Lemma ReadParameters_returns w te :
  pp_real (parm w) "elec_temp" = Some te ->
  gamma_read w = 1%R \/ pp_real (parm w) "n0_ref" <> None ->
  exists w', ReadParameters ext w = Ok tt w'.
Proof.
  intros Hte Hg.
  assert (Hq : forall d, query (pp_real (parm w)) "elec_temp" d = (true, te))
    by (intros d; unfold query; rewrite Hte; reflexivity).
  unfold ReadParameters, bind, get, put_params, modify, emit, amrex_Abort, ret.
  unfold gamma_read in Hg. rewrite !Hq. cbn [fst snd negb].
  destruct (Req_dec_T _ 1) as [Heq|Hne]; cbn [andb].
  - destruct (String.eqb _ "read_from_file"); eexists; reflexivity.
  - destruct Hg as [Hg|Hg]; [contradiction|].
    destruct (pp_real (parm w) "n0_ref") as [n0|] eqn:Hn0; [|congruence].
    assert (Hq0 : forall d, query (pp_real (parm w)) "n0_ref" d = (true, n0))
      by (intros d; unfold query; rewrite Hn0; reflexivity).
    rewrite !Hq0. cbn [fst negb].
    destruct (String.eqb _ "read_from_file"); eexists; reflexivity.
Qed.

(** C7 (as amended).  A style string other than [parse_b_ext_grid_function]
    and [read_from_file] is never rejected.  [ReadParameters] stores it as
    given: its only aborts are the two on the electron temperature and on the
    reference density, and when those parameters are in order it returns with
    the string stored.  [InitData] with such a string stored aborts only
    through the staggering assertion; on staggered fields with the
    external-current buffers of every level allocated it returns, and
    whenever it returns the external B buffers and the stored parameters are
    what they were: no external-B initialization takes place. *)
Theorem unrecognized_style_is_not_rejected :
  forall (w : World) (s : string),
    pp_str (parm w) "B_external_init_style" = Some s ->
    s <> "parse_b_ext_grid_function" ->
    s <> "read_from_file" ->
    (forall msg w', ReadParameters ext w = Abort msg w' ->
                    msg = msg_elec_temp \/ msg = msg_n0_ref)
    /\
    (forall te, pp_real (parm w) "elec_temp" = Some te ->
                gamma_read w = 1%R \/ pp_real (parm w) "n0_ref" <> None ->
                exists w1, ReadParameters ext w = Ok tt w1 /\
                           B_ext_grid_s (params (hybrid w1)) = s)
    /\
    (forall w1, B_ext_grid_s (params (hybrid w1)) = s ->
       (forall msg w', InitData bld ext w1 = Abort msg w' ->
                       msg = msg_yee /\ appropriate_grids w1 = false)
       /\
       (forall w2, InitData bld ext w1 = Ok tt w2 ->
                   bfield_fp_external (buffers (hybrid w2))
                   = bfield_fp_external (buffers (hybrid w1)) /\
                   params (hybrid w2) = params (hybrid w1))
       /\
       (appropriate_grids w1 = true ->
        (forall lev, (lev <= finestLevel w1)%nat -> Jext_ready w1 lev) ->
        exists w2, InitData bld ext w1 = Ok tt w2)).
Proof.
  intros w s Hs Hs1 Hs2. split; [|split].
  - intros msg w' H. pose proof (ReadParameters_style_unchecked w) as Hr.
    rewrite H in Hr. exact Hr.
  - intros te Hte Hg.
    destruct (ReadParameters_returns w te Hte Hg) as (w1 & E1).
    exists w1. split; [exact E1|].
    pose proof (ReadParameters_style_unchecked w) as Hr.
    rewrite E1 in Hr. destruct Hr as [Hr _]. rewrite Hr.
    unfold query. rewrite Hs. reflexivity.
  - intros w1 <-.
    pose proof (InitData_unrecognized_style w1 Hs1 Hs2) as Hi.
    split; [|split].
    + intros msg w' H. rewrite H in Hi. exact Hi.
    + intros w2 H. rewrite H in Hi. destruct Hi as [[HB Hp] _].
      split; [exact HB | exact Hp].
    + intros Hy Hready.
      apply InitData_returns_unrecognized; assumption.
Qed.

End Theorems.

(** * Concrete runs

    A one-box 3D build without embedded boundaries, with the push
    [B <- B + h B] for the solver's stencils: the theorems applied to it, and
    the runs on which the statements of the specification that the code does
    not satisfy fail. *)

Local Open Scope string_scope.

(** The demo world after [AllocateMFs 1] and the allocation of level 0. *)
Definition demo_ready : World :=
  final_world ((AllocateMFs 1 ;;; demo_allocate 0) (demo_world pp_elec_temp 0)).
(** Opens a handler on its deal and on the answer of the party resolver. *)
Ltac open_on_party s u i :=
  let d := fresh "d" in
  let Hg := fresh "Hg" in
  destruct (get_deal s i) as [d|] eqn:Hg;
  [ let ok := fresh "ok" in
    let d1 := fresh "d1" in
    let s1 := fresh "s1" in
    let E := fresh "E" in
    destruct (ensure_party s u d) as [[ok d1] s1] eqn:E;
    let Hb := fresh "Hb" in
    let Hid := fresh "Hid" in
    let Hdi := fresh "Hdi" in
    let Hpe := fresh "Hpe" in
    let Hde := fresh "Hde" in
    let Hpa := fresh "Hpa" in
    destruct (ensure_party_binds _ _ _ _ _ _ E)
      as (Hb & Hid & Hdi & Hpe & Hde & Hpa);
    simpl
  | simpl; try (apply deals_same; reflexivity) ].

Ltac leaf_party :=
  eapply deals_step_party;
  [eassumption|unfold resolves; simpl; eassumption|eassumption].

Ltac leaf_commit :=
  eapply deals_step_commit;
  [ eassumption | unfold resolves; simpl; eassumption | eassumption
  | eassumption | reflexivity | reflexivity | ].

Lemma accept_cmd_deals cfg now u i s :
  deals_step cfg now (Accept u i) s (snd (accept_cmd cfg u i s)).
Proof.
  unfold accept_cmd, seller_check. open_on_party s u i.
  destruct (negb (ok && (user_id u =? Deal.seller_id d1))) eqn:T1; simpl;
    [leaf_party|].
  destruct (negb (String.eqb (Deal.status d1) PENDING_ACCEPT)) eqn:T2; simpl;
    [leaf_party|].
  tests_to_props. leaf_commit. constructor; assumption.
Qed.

-.-.-

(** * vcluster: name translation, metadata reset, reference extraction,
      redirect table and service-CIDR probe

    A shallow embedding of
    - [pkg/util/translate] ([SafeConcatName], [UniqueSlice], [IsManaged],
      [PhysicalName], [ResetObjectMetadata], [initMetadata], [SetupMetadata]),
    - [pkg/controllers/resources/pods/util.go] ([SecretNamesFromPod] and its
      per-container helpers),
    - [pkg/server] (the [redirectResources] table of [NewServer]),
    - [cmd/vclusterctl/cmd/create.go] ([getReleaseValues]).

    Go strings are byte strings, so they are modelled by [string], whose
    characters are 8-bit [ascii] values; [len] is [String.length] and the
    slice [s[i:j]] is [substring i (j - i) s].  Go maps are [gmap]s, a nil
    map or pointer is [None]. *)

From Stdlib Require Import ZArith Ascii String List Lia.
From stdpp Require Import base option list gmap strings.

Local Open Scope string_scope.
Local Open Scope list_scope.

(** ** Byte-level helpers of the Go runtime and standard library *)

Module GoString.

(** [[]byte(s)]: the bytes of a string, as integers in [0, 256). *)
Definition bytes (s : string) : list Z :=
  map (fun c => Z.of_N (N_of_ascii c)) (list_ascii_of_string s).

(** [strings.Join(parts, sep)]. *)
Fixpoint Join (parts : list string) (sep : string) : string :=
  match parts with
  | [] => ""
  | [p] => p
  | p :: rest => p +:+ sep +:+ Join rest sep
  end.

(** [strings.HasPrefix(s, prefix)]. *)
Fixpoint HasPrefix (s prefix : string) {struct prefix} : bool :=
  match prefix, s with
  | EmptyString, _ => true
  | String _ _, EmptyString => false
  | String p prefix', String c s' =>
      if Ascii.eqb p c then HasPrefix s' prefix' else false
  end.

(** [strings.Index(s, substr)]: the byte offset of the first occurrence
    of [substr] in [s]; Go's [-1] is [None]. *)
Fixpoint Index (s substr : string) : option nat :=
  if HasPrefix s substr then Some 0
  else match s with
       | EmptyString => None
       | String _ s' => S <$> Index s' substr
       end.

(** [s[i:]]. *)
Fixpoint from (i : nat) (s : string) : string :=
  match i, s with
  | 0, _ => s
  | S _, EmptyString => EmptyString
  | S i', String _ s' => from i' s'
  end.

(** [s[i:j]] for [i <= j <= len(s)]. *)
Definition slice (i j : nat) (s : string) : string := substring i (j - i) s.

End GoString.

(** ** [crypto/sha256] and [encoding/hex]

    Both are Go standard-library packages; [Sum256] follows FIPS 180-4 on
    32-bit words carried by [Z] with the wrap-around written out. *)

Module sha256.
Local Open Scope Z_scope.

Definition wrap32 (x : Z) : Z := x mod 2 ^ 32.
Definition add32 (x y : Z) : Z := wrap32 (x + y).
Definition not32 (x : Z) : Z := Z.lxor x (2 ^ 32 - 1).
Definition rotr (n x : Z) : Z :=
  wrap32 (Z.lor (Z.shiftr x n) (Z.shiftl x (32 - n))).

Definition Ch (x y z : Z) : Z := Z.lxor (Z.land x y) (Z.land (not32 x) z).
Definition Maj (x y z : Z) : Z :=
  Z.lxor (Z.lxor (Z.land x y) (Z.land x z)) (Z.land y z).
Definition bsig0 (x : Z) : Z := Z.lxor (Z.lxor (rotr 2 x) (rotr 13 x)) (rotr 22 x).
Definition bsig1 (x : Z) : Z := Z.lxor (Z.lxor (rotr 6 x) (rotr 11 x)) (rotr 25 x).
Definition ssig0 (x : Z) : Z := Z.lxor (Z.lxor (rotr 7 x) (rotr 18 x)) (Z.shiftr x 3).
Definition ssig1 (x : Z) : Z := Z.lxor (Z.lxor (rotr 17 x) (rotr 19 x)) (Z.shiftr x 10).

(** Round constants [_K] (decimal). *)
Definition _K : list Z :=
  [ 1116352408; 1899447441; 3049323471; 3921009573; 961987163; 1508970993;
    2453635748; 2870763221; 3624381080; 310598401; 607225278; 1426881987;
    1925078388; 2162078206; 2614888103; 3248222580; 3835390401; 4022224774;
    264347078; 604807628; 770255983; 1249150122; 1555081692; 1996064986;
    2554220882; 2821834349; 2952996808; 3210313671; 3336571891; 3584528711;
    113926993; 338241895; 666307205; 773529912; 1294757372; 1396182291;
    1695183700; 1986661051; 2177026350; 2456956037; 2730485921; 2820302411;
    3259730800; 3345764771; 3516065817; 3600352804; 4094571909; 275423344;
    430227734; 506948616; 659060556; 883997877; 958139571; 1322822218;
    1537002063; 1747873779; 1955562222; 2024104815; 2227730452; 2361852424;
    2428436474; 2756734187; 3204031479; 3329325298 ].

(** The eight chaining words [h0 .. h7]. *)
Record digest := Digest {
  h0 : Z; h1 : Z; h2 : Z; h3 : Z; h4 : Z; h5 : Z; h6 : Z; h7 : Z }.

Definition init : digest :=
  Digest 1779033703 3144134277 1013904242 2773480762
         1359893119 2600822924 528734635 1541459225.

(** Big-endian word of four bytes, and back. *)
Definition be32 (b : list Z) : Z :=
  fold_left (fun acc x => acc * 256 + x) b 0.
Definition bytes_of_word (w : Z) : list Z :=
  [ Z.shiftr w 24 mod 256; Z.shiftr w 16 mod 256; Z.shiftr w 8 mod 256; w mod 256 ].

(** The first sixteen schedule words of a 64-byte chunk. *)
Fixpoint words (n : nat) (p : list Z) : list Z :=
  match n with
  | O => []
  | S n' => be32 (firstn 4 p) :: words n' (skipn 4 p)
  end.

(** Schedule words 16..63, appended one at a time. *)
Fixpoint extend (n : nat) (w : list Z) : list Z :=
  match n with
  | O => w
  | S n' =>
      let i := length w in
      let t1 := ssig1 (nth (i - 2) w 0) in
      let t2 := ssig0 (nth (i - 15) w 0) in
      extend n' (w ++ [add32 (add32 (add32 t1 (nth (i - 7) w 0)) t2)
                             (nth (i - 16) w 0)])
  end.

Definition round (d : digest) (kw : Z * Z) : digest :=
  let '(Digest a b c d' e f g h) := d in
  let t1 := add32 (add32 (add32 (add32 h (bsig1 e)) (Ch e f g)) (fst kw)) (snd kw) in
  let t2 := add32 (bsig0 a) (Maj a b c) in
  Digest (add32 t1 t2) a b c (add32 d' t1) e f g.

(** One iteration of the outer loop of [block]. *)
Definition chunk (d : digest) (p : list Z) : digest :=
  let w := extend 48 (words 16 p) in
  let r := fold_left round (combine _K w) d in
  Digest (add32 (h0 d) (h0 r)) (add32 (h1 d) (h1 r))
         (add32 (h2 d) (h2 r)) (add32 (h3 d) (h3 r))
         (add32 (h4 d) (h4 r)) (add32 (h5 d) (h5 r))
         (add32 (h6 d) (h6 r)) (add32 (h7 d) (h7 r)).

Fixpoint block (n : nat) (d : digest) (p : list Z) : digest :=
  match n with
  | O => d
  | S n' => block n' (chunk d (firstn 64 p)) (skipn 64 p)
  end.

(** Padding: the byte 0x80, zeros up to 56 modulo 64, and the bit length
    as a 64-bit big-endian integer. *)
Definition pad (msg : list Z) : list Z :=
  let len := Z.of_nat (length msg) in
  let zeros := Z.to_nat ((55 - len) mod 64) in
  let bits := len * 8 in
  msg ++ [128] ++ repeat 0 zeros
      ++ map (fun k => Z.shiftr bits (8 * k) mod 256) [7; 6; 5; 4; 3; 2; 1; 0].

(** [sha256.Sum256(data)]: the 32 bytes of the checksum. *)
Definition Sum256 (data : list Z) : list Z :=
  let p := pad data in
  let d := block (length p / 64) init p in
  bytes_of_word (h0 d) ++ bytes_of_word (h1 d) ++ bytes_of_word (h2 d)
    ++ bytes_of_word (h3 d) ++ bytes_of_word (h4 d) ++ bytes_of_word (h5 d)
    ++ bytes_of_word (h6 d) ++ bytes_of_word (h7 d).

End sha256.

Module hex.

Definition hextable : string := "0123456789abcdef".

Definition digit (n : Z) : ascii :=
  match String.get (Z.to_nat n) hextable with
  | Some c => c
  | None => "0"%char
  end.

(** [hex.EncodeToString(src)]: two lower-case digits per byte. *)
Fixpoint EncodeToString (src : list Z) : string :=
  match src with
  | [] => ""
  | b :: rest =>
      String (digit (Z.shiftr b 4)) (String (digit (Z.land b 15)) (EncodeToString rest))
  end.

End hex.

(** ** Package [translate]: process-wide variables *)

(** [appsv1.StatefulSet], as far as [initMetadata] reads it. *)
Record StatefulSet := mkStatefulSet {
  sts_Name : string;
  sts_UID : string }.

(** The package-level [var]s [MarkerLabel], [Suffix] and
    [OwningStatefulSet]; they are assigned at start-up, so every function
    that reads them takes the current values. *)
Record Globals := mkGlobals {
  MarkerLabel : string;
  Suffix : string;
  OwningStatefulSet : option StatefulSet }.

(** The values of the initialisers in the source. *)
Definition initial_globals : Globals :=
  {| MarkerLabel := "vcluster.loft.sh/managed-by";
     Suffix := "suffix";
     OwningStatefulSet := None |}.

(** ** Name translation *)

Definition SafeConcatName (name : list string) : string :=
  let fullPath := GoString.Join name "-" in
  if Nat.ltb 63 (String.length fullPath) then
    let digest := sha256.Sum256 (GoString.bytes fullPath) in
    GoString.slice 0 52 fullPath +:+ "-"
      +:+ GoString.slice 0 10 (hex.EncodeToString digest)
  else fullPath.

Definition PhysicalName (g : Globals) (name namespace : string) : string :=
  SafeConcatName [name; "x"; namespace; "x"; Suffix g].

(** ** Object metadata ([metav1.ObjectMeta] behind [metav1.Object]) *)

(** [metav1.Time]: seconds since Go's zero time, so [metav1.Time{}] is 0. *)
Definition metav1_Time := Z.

-.-.-

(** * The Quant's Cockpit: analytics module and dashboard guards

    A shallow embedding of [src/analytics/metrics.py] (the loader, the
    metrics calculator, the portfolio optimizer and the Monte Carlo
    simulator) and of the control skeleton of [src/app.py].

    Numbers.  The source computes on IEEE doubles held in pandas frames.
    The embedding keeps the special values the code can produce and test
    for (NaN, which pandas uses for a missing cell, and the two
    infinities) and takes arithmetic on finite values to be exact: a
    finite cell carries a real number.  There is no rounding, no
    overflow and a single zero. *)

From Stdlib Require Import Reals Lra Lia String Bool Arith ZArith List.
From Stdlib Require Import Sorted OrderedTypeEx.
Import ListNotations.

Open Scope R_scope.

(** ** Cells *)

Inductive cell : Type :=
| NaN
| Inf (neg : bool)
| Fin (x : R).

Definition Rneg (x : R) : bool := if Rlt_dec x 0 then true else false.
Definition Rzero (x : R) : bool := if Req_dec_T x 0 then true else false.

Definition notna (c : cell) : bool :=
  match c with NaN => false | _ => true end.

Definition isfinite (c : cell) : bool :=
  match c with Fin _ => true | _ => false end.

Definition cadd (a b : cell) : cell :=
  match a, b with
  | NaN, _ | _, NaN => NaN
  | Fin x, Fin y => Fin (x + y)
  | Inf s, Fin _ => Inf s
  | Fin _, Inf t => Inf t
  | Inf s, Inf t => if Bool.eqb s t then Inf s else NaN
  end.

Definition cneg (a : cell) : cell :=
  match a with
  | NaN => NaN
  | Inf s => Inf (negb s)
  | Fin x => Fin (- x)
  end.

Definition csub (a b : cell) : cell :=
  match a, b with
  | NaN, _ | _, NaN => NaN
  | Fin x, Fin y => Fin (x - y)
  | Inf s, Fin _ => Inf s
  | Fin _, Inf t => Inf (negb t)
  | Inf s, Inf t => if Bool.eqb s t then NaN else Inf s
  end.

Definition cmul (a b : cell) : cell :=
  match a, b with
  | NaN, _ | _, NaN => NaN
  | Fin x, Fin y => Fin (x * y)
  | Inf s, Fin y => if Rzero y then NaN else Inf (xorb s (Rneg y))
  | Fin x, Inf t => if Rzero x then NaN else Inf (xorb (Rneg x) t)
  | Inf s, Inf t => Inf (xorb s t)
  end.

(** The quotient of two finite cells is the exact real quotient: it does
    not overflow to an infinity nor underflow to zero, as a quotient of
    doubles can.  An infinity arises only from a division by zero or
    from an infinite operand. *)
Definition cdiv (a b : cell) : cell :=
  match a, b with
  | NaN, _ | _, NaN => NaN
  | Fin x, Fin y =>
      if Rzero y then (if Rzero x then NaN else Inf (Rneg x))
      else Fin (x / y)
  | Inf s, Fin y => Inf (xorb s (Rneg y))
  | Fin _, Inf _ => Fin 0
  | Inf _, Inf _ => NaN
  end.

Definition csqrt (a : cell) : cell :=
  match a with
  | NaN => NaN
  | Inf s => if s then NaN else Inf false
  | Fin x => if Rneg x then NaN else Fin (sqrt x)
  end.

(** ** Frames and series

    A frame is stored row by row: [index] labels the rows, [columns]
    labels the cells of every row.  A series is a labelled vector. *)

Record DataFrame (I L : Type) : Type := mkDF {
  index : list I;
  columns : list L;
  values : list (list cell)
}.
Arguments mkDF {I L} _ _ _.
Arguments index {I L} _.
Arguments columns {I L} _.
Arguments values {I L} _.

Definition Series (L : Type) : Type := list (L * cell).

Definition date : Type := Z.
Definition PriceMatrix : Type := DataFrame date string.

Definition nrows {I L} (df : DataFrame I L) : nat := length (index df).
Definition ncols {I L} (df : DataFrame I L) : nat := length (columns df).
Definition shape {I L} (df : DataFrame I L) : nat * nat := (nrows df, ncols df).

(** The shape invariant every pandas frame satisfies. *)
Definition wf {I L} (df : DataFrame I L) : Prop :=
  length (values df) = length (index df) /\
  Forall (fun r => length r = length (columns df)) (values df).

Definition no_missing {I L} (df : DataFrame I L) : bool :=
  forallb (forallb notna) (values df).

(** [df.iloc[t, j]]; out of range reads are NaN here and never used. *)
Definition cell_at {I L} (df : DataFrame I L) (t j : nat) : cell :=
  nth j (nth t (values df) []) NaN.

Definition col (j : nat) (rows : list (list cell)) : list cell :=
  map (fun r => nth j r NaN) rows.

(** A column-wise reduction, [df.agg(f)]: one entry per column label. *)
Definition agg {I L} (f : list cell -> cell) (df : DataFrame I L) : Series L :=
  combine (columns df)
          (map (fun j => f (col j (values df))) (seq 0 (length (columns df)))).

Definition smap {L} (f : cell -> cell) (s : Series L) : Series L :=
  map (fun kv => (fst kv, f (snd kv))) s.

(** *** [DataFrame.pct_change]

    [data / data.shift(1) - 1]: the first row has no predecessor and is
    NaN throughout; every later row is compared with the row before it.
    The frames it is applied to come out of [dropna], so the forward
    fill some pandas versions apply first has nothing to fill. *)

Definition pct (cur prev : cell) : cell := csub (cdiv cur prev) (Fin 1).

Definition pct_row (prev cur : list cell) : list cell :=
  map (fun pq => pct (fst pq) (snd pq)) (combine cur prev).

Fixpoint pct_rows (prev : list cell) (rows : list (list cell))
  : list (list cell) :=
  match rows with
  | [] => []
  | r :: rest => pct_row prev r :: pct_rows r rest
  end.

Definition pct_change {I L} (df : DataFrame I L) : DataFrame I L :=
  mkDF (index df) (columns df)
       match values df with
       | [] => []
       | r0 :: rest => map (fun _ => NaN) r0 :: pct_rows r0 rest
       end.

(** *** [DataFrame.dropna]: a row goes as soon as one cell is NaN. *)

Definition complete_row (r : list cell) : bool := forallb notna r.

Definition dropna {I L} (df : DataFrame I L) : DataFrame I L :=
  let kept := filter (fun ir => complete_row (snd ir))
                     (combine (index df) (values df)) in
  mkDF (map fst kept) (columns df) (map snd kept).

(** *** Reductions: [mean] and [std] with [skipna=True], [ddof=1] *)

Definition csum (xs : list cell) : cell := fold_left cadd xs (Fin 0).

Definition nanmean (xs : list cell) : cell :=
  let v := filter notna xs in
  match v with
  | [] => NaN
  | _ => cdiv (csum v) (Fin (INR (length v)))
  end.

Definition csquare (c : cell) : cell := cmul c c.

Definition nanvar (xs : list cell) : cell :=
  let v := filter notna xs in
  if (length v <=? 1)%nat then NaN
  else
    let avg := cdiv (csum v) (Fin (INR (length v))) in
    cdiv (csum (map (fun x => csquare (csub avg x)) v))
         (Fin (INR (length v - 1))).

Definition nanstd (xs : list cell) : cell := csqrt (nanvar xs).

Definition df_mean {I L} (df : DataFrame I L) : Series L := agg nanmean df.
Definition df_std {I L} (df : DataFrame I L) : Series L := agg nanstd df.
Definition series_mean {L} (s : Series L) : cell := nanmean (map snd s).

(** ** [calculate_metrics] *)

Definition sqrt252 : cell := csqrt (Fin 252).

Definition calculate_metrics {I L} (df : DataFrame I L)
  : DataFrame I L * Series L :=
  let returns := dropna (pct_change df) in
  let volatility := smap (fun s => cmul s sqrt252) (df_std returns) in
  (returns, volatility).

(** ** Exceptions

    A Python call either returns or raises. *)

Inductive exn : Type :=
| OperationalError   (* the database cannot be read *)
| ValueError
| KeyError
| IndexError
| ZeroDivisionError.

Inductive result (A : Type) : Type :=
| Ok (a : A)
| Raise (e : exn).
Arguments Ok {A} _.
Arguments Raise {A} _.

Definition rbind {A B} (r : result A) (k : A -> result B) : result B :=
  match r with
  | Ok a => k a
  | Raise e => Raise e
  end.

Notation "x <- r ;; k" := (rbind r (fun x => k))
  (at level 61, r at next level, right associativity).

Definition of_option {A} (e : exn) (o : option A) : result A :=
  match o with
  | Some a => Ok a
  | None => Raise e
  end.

-.-.-

• WORK ORDER: Could you retype exactly the lines above, starting at the line that contains "Module GoString." and ending at the line that contains "EmptyString => EmptyString", and nothing more?

• YOUR SOLUTION:
Module GoString.

(** [[]byte(s)]: the bytes of a string, as integers in [0, 256). *)
Definition bytes (s : string) : list Z :=
  map (fun c => Z.of_N (N_of_ascii c)) (list_ascii_of_string s).

(** [strings.Join(parts, sep)]. *)
Fixpoint Join (parts : list string) (sep : string) : string :=
  match parts with
  | [] => ""
  | [p] => p
  | p :: rest => p +:+ sep +:+ Join rest sep
  end.

(** [strings.HasPrefix(s, prefix)]. *)
Fixpoint HasPrefix (s prefix : string) {struct prefix} : bool :=
  match prefix, s with
  | EmptyString, _ => true
  | String _ _, EmptyString => false
  | String p prefix', String c s' =>
      if Ascii.eqb p c then HasPrefix s' prefix' else false
  end.

(** [strings.Index(s, substr)]: the byte offset of the first occurrence
    of [substr] in [s]; Go's [-1] is [None]. *)
Fixpoint Index (s substr : string) : option nat :=
  if HasPrefix s substr then Some 0
  else match s with
       | EmptyString => None
       | String _ s' => S <$> Index s' substr
       end.

(** [s[i:]]. *)
Fixpoint from (i : nat) (s : string) : string :=
  match i, s with
  | 0, _ => s
  | S _, EmptyString => EmptyString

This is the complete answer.